■ Data:
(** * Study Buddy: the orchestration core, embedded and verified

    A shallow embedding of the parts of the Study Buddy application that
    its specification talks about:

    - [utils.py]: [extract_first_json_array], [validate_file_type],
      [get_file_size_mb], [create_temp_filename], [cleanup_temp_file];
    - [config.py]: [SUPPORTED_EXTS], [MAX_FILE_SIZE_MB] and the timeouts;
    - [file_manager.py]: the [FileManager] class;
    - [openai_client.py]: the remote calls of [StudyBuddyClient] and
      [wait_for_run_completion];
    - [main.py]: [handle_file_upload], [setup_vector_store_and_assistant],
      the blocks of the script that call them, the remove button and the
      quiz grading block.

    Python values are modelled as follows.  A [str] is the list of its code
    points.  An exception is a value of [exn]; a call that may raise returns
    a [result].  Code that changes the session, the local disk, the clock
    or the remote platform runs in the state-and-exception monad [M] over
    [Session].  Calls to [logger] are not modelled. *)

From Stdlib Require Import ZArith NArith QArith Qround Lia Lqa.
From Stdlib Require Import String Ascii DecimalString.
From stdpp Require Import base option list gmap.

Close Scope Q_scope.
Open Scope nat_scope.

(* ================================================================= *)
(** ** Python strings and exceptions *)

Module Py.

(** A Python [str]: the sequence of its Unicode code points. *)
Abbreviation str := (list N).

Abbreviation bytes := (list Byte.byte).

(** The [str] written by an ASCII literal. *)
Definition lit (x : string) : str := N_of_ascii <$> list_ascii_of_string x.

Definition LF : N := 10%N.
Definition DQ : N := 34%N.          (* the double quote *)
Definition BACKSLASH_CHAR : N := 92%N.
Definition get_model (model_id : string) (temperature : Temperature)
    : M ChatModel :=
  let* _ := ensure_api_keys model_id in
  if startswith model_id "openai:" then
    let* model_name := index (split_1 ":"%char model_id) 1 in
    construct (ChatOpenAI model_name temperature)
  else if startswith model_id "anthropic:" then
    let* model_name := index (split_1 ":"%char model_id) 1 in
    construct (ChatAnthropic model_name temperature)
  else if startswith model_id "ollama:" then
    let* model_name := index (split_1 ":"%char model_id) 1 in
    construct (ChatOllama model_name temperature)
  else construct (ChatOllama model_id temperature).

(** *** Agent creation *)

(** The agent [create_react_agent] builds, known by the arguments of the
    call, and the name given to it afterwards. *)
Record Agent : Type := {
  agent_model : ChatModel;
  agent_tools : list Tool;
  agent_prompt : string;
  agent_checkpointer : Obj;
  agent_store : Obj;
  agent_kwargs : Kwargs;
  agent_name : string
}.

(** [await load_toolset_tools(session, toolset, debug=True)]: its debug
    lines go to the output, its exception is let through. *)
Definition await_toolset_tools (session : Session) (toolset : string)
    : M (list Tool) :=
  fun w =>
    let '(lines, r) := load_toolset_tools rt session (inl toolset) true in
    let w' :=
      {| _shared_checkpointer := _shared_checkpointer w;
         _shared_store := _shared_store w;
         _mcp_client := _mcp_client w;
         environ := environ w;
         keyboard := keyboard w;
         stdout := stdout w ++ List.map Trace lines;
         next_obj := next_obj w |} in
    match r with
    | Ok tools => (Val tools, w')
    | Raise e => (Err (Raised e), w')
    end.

■ How to complete this task: Repeat exactly the lines starting at the line with "let '(lines, r)" and ending with the final line of the entries. Include nothing else.

■ Task answer:
    let '(lines, r) := load_toolset_tools rt session (inl toolset) true in
    let w' :=
      {| _shared_checkpointer := _shared_checkpointer w;
         _shared_store := _shared_store w;
         _mcp_client := _mcp_client w;
         environ := environ w;
         keyboard := keyboard w;
         stdout := stdout w ++ List.map Trace lines;
         next_obj := next_obj w |} in
    match r with
    | Ok tools => (Val tools, w')
    | Raise e => (Err (Raised e), w')
    end.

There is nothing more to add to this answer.